Monday, November 2, 2015

The Best Picture Books

November is Picture Book Month!  To commemorate I am writing about what makes a wonderful picture book and have included some of my family favorites.  Celebrate with abandon.  It's good for you!

Kids love picture books, and can you blame them?  They are presented with these wonderful little vignettes of humanity, that last for 30 pages, just their attention span.  The stories are imaginative, filled with colorful illustrations and can suit a kid’s mood.  If they need love and reassurance a story can act like warm blanket, cuddling them in the warmth of familiarity.  If they are full of the sillies, a book can tickle their funny bone and channel their inner jackrabbit.  A great picture book can lift them out of the everyday into somewhere special. 

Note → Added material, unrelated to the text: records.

(** * discordongo-db: a shallow embedding of the document engine

    The development follows the TypeScript sources:
    - [Js]         the JavaScript values and the runtime operations the sources rely on;
    - [Updates]    src/utils/updates.ts;
    - [Filters]    src/utils/filters.ts;
    - [Encryption] src/utils/encryption.ts;
    - [DiscordDB]  src/discord-db.ts, over an abstract message transport.
    Two further modules complete it: [DiscordDBMore], the remaining operations
    of src/discord-db.ts, and [Client], src/client/discord-client.ts over an
    abstract [fetch].

    Scope of the value model.  Values are the ones [JSON.parse] produces, plus
    [undefined].  Numbers are integers ([Z]); NaN, infinities and fractions are
    not represented.  [Date] and [RegExp] instances are not represented, so the
    [instanceof Date] / [instanceof RegExp] branches of the sources have no
    counterpart here, and [$regex] receives its pattern as a string.  Objects
    are association lists in insertion order with pairwise distinct keys; keys
    that look like array indices (which JavaScript enumerates first) and names
    inherited from prototypes are not used as field names.  Strings are byte
    strings, so [length] agrees with JavaScript on ASCII text.  Values are
    immutable trees: two values never share a reference, hence [===] on two
    arrays or objects is [false], and every operation returns a new tree and
    leaves its arguments as they were.  (In the sources the copy made by
    [applyUpdate] is shallow: an assignment below the top level also writes
    into the nested object of the caller's document, and into an object of the
    update specification once [$set] has placed it in the document.  Such
    sharing is outside the model of [Updates] and [DiscordDB]; [InPlace]
    embeds [updateMany] and [updateOne] over the objects they write into.)
    Properties are read off own fields: the names that objects inherit from
    [Object.prototype] are not looked up; [Spec.own_path] says of a path
    that its walk meets own fields only.  Sums are those of integers, which
    is what the program computes on safe integers ([Spec.safe_integer]). *)

From Stdlib Require Import ZArith List String Ascii Bool Lia DecimalString.
From Stdlib Require Import Permutation Sorted.
Import ListNotations.
Open Scope string_scope.
Open Scope Z_scope.

(* ================================================================== *)
(** * JavaScript values *)
(* ================================================================== *)

Module Js.

Unset Elimination Schemes.
Inductive value : Type :=
| VUndefined
| VNull
| VBool (b : bool)
| VNum (n : Z)
| VStr (s : string)
| VArr (items : list value)
| VObj (fields : list (string * value)).
Set Elimination Schemes.

(** Structural induction that reaches the elements of arrays and the field
    values of objects. *)
Definition value_ind (P : value -> Prop)
  (Hundef : P VUndefined) (Hnull : P VNull)
  (Hbool : forall b, P (VBool b)) (Hnum : forall n, P (VNum n))
  (Hstr : forall s, P (VStr s))
  (Harr : forall items, Forall P items -> P (VArr items))
  (Hobj : forall fields, Forall (fun kv => P (snd kv)) fields -> P (VObj fields))
  : forall v, P v :=
  fix F (v : value) : P v :=
    match v with
    | VUndefined => Hundef
    | VNull => Hnull
    | VBool b => Hbool b
    | VNum n => Hnum n
    | VStr s => Hstr s
    | VArr items =>
        Harr items ((fix G (l : list value) : Forall P l :=
                       match l with
                       | [] => Forall_nil _
                       | x :: l' => Forall_cons x (F x) (G l')
                       end) items)
    | VObj fields =>
        Hobj fields ((fix G (l : list (string * value)) : Forall (fun kv => P (snd kv)) l :=
                        match l with
                        | [] => Forall_nil _
                        | kv :: l' => Forall_cons kv (F (snd kv)) (G l')
                        end) fields)
    end.

(** Errors.  [instanceof] is read off the class: the three transport and
    validation classes extend [DiscordDBError], which extends [Error]. *)
Inductive error_class :=
| PlainError | SyntaxError | TypeError
| DiscordDBError | ValidationError | AuthenticationError | NetworkError.

Record js_error := mkError { err_class : error_class; err_message : string }.

Inductive result (A : Type) : Type :=
| Ok (a : A)
| Throw (e : js_error).
Arguments Ok {A} a.
Arguments Throw {A} e.

Definition bind {A B} (r : result A) (k : A -> result B) : result B :=
  match r with
  | Ok a => k a
  | Throw e => Throw e
  end.

(** [ToBoolean]. *)
Definition truthy (v : value) : bool :=
  match v with
  | VUndefined | VNull => false
  | VBool b => b
  | VNum n => negb (n =? 0)
  | VStr s => negb (String.eqb s "")
  | VArr _ | VObj _ => true
  end.

Definition typeof (v : value) : string :=
  match v with
  | VUndefined => "undefined"
  | VNull | VArr _ | VObj _ => "object"
  | VBool _ => "boolean"
  | VNum _ => "number"
  | VStr _ => "string"
  end.

(** [typeof v === 'object' && v !== null]. *)
Definition is_object (v : value) : bool :=
  match v with VArr _ | VObj _ => true | _ => false end.

Definition is_number (v : value) : bool :=
  match v with VNum _ => true | _ => false end.

(** [a === b]: by value on primitives, by reference (never shared here) on
    arrays and objects. *)
Definition strict_eq (a b : value) : bool :=
  match a, b with
  | VUndefined, VUndefined => true
  | VNull, VNull => true
  | VBool x, VBool y => Bool.eqb x y
  | VNum x, VNum y => x =? y
  | VStr x, VStr y => String.eqb x y
  | _, _ => false
  end.

(** Decimal rendering of numbers and of array indices. *)
Definition string_of_Z (n : Z) : string := NilZero.string_of_int (Z.to_int n).

Definition index_key (i : nat) : string := NilZero.string_of_uint (Nat.to_uint i).

(** A property name is an array index when it is the decimal rendering of a
    natural number. *)
Definition array_index (key : string) : option nat :=
  match NilEmpty.uint_of_string key with
  | Some u =>
      let i := Nat.of_uint u in
      if String.eqb (index_key i) key then Some i else None
  | None => None
  end.

Fixpoint assoc_get (fields : list (string * value)) (key : string) : value :=
  match fields with
  | [] => VUndefined
  | (k, v) :: rest => if String.eqb k key then v else assoc_get rest key
  end.

Fixpoint assoc_mem (fields : list (string * value)) (key : string) : bool :=
  match fields with
  | [] => false
  | (k, _) :: rest => String.eqb k key || assoc_mem rest key
  end.

(** Assignment keeps the position of an existing key and appends a new one. *)
Fixpoint assoc_set (fields : list (string * value)) (key : string) (x : value)
  : list (string * value) :=
  match fields with
  | [] => [(key, x)]
  | (k, v) :: rest =>
      if String.eqb k key then (k, x) :: rest else (k, v) :: assoc_set rest key x
  end.

Definition assoc_del (fields : list (string * value)) (key : string)
  : list (string * value) :=
  filter (fun kv => negb (String.eqb (fst kv) key)) fields.

Fixpoint list_put (items : list value) (i : nat) (x : value) : list value :=
  match i, items with
  | O, [] => [x]
  | O, _ :: rest => x :: rest
  | S j, [] => VUndefined :: list_put [] j x
  | S j, y :: rest => y :: list_put rest j x
  end.

Definition char_at (s : string) (i : nat) : value :=
  match String.get i s with
  | Some c => VStr (String c EmptyString)
  | None => VUndefined
  end.

(** [v[key]] for a value that is neither [null] nor [undefined]. *)
Definition get_prop (v : value) (key : string) : value :=
  match v with
  | VObj fields => assoc_get fields key
  | VArr items =>
      match array_index key with
      | Some i => nth i items VUndefined
      | None =>
          if String.eqb key "length" then VNum (Z.of_nat (List.length items))
          else VUndefined
      end
  | VStr s =>
      match array_index key with
      | Some i => char_at s i
      | None =>
          if String.eqb key "length" then VNum (Z.of_nat (String.length s))
          else VUndefined
      end
  | _ => VUndefined
  end.

(** [key in v] for an object or an array. *)
Definition has_prop (v : value) (key : string) : bool :=
  match v with
  | VObj fields => assoc_mem fields key
  | VArr items =>
      match array_index key with
      | Some i => Nat.ltb i (List.length items)
      | None => String.eqb key "length"
      end
  | _ => false
  end.

(** [v[key] = x] for an object or an array.  On an array an index beyond the
    end pads with [undefined] (standing for holes); a write to a property of an
    array that is not an index is outside the model and leaves the array as it
    is. *)
Definition set_prop (v : value) (key : string) (x : value) : value :=
  match v with
  | VObj fields => VObj (assoc_set fields key x)
  | VArr items =>
      match array_index key with
      | Some i => VArr (list_put items i x)
      | None => VArr items
      end
  | _ => v
  end.

(** [delete v[key]]. *)
Definition delete_prop (v : value) (key : string) : value :=
  match v with
  | VObj fields => VObj (assoc_del fields key)
  | VArr items =>
      match array_index key with
      | Some i => if Nat.ltb i (List.length items) then VArr (list_put items i VUndefined) else v
      | None => v
      end
  | _ => v
  end.

Fixpoint indexed {A} (i : nat) (l : list A) : list (string * A) :=
  match l with
  | [] => []
  | x :: rest => (index_key i, x) :: indexed (S i) rest
  end.

Fixpoint chars (s : string) : list value :=
  match s with
  | EmptyString => []
  | String c rest => VStr (String c EmptyString) :: chars rest
  end.

(** [Object.entries(v)] for a value that is neither [null] nor [undefined]. *)
Definition Object_entries (v : value) : list (string * value) :=
  match v with
  | VObj fields => fields
  | VArr items => indexed 0 items
  | VStr s => indexed 0 (chars s)
  | _ => []
  end.

Definition Object_keys (v : value) : list string := map fst (Object_entries v).

Definition Object_values (v : value) : list value := map snd (Object_entries v).

(** [{ ...base, ...extra }]. *)
Definition spread (base : list (string * value)) (extra : value) : list (string * value) :=
  match extra with
  | VUndefined | VNull => base
  | _ => fold_left (fun acc kv => assoc_set acc (fst kv) (snd kv)) (Object_entries extra) base
  end.

(** [s.split(c)]: never empty. *)
Fixpoint split_on (c : ascii) (s : string) : list string :=
  match s with
  | EmptyString => [EmptyString]
  | String a rest =>
      if Ascii.eqb a c then EmptyString :: split_on c rest
      else match split_on c rest with
           | h :: t => String a h :: t
           | [] => [String a EmptyString]
           end
  end.

Definition split_dots (path : string) : list string := split_on "."%char path.

Fixpoint starts_with (prefix s : string) : bool :=
  match prefix, s with
  | EmptyString, _ => true
  | String a p, String b r => Ascii.eqb a b && starts_with p r
  | String _ _, EmptyString => false
  end.

Fixpoint join (sep : string) (l : list string) : string :=
  match l with
  | [] => ""
  | [x] => x
  | x :: rest => x ++ sep ++ join sep rest
  end.

(** [String(v)]: arrays join their elements with commas, [null] and
    [undefined] elements contributing the empty string. *)
Fixpoint String_ (v : value) : string :=
  match v with
  | VUndefined => "undefined"
  | VNull => "null"
  | VBool true => "true"
  | VBool false => "false"
  | VNum n => string_of_Z n
  | VStr s => s
  | VArr items =>
      join "," (map (fun x => match x with
                              | VUndefined | VNull => ""
                              | _ => String_ x
                              end) items)
  | VObj _ => "[object Object]"
  end.

(** ** [JSON.stringify] *)

Definition dquote : string := String (ascii_of_nat 34) EmptyString.
Definition backslash : string := String (ascii_of_nat 92) EmptyString.

Definition hex_digit (n : nat) : ascii :=
  if Nat.ltb n 10 then ascii_of_nat (48 + n) else ascii_of_nat (87 + n).

Definition hex_byte (n : nat) : string :=
  String (hex_digit (Nat.div n 16)) (String (hex_digit (Nat.modulo n 16)) EmptyString).

Definition escape_char (c : ascii) : string :=
  let n := nat_of_ascii c in
  if Nat.eqb n 34 then backslash ++ dquote
  else if Nat.eqb n 92 then backslash ++ backslash
  else if Nat.eqb n 8 then backslash ++ "b"
  else if Nat.eqb n 9 then backslash ++ "t"
  else if Nat.eqb n 10 then backslash ++ "n"
  else if Nat.eqb n 12 then backslash ++ "f"
  else if Nat.eqb n 13 then backslash ++ "r"
  else if Nat.ltb n 32 then backslash ++ "u00" ++ hex_byte n
  else String c EmptyString.

Fixpoint escape (s : string) : string :=
  match s with
  | EmptyString => EmptyString
  | String c rest => escape_char c ++ escape rest
  end.

Definition quote (s : string) : string := dquote ++ escape s ++ dquote.

(** Serialisation of a value other than [undefined]: a field whose value is
    [undefined] is left out, an [undefined] array element is written [null]. *)
Fixpoint stringify (v : value) : string :=
  match v with
  | VUndefined | VNull => "null"
  | VBool true => "true"
  | VBool false => "false"
  | VNum n => string_of_Z n
  | VStr s => quote s
  | VArr items => "[" ++ join "," (map stringify items) ++ "]"
  | VObj fields =>
      "{" ++ join ","
        ((fix members (l : list (string * value)) : list string :=
            match l with
            | [] => []
            | (k, VUndefined) :: rest => members rest
            | (k, x) :: rest => (quote k ++ ":" ++ stringify x) :: members rest
            end) fields) ++ "}"
  end.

Too often I know that befuddled parents standing at the library or the bookstore looking at an immense selection of stories.  They search on Amazon and read reviews from “book loving mom,” who must know that this is the one book that will bring that little bit of joy into the house, because isn’t that really what a great picture book can do?  

I have had the opportunity to talk about children’s books, and just recently picture books, to a variety of parent audiences.  It got me thinking about the elements that take a picture book from OK to one where the pages are littered with tape because it has been read so many times, where the book jacket was lost long ago, and where my kids refuse to let me throw it out.

Here is what I know:

All exceptional picture books tell a truth.  They bring forward something we know to be important or they remind us of something we may have forgotten along the way.  In its simplest form, these are little life lessons.   But, here is the key, these life lessons are always wrapped in an engaging story so that they aren’t recognizable at first glance.  Any child can see through the obvious stories that are meant to teach first and entertain second.  It is the stories that  start off by grabbing your imagination and then leave you surprised with something more at the end that are the real gems.

You can’t have a really good picture book without gorgeous illustrations.  Now beauty is in the eye of the beholder, so these pictures must suit the tone and mood of the story, but if they don’t help move the story forward the book won’t succeed.  Picture books conserve words and these select words play and intertwine with illustrations to help tell the tale.  If the story is not dependent on the illustrations, the book will not work.  Children live the story through the illustrations while you read.  If the pictures are not compelling, well then neither is your picture book.

All great picture books have a sense of humor.  Now I know you will remind me that some of your favorite picture books are not ones where you and your family are holding your sides, bent over laughing.  But these books don’t have to be laugh out loud funny, they just have to have a clever playfulness to them.  The author and illustrator can never forget that life taken with a sense of humor is probably the best life lived.  That doesn’t mean that the message of the book can’t be thoughtful and serious, it simply means that there must be moments of intelligent lightheartedness that remind us that this is a picture book for goodness sake.


At their best, picture books are part entertainment, part teaching tools, part art history lessons, and part bonding time.  It is amazing to think that one little picture book can do all that, but that is why they remain treasured possessions, why we construct buildings to house these wonders and we are willing to pay for a prime membership on Amazon to have them shipped to us in only two days!  So select carefully and thoughtfully.  Here are a few of my favorites that our family can’t live without!

Arnie, the Doughnut by Laurie Keller




This fun filled adventure starts off in a bakery where Arnie, the doughnut is first concocted.  Imagine his surprise when someone buys him and takes him home and then tries to EAT HIM!  

Let's Do Nothing! by Tony Fucile


In this hilarious story, two friends realize that doing nothing is a lot harder then it looks!





In this mathematical folktale, children are amazed by the power of doubling.  They graphics deliver a powerful sense of the cultural heritage of India.

Brief Thief by Michael Escoffier



In this laugh out loud story, lizard makes use of an abandoned pair of underpants, but perhaps they haven't been abandoned, and they might not even be underpants!